Lemma Release_ok B cap lru c (m : memory) s a s' ds : rep B cap lru c m s -> small (2 ^ 31) s -> Spec.release s a = Some (s', ds) ->
  exists c' m', LRU.Release c m a = Some (c', m') /\ rep B cap lru c' m' s' /\ moves B lru m m' ds.
Proof.
  intros Hr [_ Hsm] Hrel. pose proof Hr as [Hc Hl Hus Hph Hheld Hd Hdis HB]. unfold Spec.release in Hrel. cbn [live order] in Hrel.
  destruct (live s !! a) as [[x [|n]]|] eqn:El; [done| |done]. injection Hrel as Hrel. unfold LRU.Release.
  assert (cell_of s a = Some (x, Z.of_nat (S n) + (if decide (a ∈ order s) then 1 else 0))) as Ec by (unfold cell_of; by rewrite El).
  pose proof (Hsm a x _ El) as Hn. rewrite <- Hl in Hph.
  assert (forall b, is_Some (cell_of s b) -> b ∉ B) as Hout by (intros b; by eapply rep_outside).
  destruct (decide ((a ∉ order s) /\ n = 0%nat)) as [[Ha ->]|Hmore].
  - rewrite decide_False in Hrel by done. rewrite decide_False in Ec by done. unfold reap in Hrel. cbn [live order] in Hrel. rewrite lookup_insert_eq in Hrel.
    injection Hrel as <- <-. destruct (Unref_last c m _ _ (cell_of s) _ a x Hph Ec Ha Ha) as (hp & -> & Hp & Hk & Ehp).
    do 2 eexists. split; [done|]. rewrite delete_insert_eq. split.
    + split; cbn [with_usage capacity_ lru_ usage_ table_ handles live order]; try done.
      * rewrite Hus. by apply (usage_delete s a x 1).
      * rewrite <- Hl. eapply phys_ext; [|exact Hp]. intros b. unfold cell_set, cell_of. cbn [live order].
        destruct (decide (b = a)) as [->|Hb]; [by rewrite lookup_delete_eq|]. by rewrite lookup_delete_ne.
      * intros b y Hb. destruct (decide (b = a)) as [->|Hne]; [by rewrite lookup_delete_eq in Hb|].
        rewrite lookup_delete_ne in Hb by done. eauto.
      * rewrite Ehp, dom_delete_L, dom_delete_L, Hd. assert (a ∉ B); [|set_solver]. apply Hout. eauto.
      * rewrite dom_delete_L. set_solver.
    + eapply moves_keeps; [done|rewrite <- Hl; exact Hk|done].
  - assert (MkShard (<[a := (x, n)]> (live s)) (order s) = s' /\ ds = []) as [<- ->].
    { case_decide as Ha; [by injection Hrel|]. unfold reap in Hrel. cbn [live order] in Hrel. rewrite lookup_insert_eq in Hrel.
      destruct n as [|n]; [tauto|]. by injection Hrel. }
    destruct (Unref_more c m _ _ (cell_of s) _ a x _ Hph Ec) as (hp & -> & Hp & Hk & Ehp).
    { case_decide; [lia|]. destruct n; [tauto|lia]. }
    do 2 eexists. split; [done|]. split.
    + split; cbn [handles live order]; try done.
      * rewrite Hus. unfold usage. cbn [live]. by rewrite (total_held (live s) a x (S n) n).
      * rewrite <- Hl. eapply phys_ext; [|exact Hp]. intros b. unfold cell_set, cell_of. cbn [live order].
        destruct (decide (b = a)) as [->|Hb]; [|by rewrite lookup_insert_ne]. rewrite lookup_insert_eq. do 2 f_equal. lia.
      * intros b y Hb. destruct (decide (b = a)) as [->|Hne]; [|rewrite lookup_insert_ne in Hb by done; eauto].
        rewrite lookup_insert_eq in Hb. injection Hb as -> ->. destruct (decide (a ∈ order s)); [done|tauto].
      * rewrite Ehp, dom_insert_L, Hd. assert (a ∈ dom (live s)) by (apply elem_of_dom; eauto). set_solver.
      * rewrite dom_insert_L. assert (a ∈ dom (live s)) by (apply elem_of_dom; eauto). set_solver.
    + eapply moves_keeps; [by rewrite app_nil_r|rewrite <- Hl; exact Hk|done].
Qed.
----------------
In the listing above, find each line with the word "Spec" and return it.

Written answer
Lemma Release_ok B cap lru c (m : memory) s a s' ds : rep B cap lru c m s -> small (2 ^ 31) s -> Spec.release s a = Some (s', ds) ->
  intros Hr [_ Hsm] Hrel. pose proof Hr as [Hc Hl Hus Hph Hheld Hd Hdis HB]. unfold Spec.release in Hrel. cbn [live order] in Hrel.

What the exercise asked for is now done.